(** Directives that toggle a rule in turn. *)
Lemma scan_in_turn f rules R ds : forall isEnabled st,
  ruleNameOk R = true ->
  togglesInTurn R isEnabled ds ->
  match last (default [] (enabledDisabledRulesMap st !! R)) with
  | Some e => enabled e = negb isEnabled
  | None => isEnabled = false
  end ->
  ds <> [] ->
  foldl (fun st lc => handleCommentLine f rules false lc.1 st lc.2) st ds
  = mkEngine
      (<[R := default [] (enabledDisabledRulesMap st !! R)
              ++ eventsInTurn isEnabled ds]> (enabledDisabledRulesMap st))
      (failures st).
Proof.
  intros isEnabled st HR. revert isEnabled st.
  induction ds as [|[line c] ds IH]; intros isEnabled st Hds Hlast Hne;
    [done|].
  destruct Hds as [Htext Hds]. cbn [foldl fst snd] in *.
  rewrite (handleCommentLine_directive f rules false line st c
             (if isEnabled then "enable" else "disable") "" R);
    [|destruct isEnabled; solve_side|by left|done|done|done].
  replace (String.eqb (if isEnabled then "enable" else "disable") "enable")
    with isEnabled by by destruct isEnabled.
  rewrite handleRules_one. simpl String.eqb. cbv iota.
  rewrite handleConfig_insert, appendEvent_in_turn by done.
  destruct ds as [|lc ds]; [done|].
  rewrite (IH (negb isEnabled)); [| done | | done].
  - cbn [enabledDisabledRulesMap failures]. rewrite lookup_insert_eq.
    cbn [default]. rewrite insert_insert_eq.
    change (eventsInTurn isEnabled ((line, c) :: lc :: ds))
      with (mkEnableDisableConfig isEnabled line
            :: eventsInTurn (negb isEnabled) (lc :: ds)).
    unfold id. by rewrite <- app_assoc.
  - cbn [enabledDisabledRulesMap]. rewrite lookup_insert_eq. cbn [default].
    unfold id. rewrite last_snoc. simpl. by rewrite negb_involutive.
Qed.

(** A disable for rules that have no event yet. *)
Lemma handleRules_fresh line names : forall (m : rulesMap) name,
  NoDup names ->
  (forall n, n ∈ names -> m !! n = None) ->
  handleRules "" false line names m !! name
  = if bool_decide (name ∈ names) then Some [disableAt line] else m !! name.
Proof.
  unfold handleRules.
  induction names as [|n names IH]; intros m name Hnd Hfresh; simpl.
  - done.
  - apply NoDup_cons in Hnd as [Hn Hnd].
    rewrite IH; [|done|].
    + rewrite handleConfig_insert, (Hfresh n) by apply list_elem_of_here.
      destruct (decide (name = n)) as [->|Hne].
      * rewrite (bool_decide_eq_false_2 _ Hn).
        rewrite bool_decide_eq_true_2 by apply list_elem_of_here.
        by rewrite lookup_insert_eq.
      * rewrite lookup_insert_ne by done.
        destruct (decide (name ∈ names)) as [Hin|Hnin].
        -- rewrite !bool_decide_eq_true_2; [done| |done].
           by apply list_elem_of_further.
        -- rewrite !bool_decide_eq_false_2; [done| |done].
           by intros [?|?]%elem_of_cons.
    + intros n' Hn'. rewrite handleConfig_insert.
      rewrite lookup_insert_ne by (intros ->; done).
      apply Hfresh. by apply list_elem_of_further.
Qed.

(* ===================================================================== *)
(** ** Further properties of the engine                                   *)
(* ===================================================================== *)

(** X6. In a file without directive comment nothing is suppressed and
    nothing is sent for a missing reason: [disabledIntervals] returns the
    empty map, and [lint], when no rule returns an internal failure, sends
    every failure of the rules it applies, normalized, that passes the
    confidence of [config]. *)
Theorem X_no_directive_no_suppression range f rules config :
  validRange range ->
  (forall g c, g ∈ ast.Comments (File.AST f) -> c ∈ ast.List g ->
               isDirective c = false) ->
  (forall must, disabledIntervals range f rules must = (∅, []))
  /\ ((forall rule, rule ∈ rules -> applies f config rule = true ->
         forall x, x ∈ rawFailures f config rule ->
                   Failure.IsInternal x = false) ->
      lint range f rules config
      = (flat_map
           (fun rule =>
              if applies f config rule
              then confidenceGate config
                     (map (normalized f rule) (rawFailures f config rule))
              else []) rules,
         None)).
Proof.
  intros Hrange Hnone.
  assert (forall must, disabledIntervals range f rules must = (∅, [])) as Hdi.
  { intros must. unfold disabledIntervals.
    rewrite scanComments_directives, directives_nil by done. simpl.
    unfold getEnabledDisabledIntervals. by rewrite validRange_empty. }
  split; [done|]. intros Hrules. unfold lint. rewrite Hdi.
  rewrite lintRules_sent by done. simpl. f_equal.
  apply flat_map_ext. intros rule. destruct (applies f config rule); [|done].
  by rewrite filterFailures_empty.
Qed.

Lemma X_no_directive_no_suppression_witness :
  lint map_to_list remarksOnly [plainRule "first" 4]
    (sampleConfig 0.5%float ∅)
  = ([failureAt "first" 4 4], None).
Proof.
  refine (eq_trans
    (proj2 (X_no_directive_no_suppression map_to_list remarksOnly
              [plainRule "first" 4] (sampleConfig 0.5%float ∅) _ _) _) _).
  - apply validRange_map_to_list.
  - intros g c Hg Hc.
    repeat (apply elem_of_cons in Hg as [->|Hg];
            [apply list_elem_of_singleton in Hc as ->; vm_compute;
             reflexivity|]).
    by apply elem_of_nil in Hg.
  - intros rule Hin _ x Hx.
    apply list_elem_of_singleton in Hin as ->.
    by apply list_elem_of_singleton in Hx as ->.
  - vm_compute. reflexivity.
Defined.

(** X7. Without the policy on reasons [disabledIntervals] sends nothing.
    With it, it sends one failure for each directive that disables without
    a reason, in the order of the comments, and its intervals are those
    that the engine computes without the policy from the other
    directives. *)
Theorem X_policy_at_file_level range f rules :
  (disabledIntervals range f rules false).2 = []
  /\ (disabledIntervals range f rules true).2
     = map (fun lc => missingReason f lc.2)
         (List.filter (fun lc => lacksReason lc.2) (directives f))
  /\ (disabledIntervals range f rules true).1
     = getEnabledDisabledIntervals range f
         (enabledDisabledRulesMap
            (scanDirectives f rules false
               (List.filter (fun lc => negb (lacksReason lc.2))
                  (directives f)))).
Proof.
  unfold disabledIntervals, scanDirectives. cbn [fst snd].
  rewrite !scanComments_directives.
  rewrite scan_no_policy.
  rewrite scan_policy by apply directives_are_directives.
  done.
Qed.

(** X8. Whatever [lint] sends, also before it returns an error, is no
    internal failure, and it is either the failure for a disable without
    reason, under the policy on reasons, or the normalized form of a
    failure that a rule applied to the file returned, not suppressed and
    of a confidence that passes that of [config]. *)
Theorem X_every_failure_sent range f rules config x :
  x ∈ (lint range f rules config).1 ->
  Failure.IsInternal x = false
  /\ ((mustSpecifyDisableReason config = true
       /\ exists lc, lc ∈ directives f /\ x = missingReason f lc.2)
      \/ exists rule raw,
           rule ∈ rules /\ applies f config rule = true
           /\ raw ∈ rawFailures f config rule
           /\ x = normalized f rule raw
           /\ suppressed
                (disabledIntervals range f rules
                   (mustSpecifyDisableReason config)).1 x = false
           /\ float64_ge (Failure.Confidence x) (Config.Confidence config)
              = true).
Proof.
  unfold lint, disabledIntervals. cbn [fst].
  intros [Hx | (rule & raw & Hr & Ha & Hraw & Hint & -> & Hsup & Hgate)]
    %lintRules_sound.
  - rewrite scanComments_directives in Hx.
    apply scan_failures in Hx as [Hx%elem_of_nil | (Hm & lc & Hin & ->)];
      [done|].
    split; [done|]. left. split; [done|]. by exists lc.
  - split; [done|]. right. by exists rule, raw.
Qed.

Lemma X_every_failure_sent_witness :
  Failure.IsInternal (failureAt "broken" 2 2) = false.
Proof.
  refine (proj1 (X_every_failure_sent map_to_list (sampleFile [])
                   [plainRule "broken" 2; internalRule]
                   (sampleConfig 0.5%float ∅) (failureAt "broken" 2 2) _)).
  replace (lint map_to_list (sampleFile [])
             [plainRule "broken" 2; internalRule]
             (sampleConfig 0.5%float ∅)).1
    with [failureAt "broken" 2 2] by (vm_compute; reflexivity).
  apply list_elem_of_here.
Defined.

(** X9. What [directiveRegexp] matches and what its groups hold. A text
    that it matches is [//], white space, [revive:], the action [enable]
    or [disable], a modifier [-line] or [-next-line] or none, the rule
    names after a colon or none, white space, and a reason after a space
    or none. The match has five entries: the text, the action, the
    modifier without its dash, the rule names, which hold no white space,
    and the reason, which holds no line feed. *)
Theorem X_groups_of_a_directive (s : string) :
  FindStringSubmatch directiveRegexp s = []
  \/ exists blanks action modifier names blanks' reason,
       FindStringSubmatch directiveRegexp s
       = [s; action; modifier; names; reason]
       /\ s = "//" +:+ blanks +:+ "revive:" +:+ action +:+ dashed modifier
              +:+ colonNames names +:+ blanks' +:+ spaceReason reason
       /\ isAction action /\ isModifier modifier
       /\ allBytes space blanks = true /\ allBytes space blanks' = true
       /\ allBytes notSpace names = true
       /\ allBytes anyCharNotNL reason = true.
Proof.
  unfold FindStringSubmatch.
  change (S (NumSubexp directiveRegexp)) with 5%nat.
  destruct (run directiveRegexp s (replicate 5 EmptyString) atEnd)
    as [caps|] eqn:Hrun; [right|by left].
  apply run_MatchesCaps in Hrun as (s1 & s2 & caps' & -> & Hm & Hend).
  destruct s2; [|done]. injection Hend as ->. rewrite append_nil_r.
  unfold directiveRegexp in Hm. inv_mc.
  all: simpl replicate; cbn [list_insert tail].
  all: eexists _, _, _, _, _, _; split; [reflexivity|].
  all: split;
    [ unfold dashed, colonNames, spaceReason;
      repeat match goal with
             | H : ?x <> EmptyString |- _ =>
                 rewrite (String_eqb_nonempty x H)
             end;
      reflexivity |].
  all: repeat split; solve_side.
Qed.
-----
Only the lines from the first line of the records through the one containing "names m !! name" should be reproduced, exactly, with both of them included.

(** Directives that toggle a rule in turn. *)
Lemma scan_in_turn f rules R ds : forall isEnabled st,
  ruleNameOk R = true ->
  togglesInTurn R isEnabled ds ->
  match last (default [] (enabledDisabledRulesMap st !! R)) with
  | Some e => enabled e = negb isEnabled
  | None => isEnabled = false
  end ->
  ds <> [] ->
  foldl (fun st lc => handleCommentLine f rules false lc.1 st lc.2) st ds
  = mkEngine
      (<[R := default [] (enabledDisabledRulesMap st !! R)
              ++ eventsInTurn isEnabled ds]> (enabledDisabledRulesMap st))
      (failures st).
Proof.
  intros isEnabled st HR. revert isEnabled st.
  induction ds as [|[line c] ds IH]; intros isEnabled st Hds Hlast Hne;
    [done|].
  destruct Hds as [Htext Hds]. cbn [foldl fst snd] in *.
  rewrite (handleCommentLine_directive f rules false line st c
             (if isEnabled then "enable" else "disable") "" R);
    [|destruct isEnabled; solve_side|by left|done|done|done].
  replace (String.eqb (if isEnabled then "enable" else "disable") "enable")
    with isEnabled by by destruct isEnabled.
  rewrite handleRules_one. simpl String.eqb. cbv iota.
  rewrite handleConfig_insert, appendEvent_in_turn by done.
  destruct ds as [|lc ds]; [done|].
  rewrite (IH (negb isEnabled)); [| done | | done].
  - cbn [enabledDisabledRulesMap failures]. rewrite lookup_insert_eq.
    cbn [default]. rewrite insert_insert_eq.
    change (eventsInTurn isEnabled ((line, c) :: lc :: ds))
      with (mkEnableDisableConfig isEnabled line
            :: eventsInTurn (negb isEnabled) (lc :: ds)).
    unfold id. by rewrite <- app_assoc.
  - cbn [enabledDisabledRulesMap]. rewrite lookup_insert_eq. cbn [default].
    unfold id. rewrite last_snoc. simpl. by rewrite negb_involutive.
Qed.

(** A disable for rules that have no event yet. *)
Lemma handleRules_fresh line names : forall (m : rulesMap) name,
  NoDup names ->
  (forall n, n ∈ names -> m !! n = None) ->
  handleRules "" false line names m !! name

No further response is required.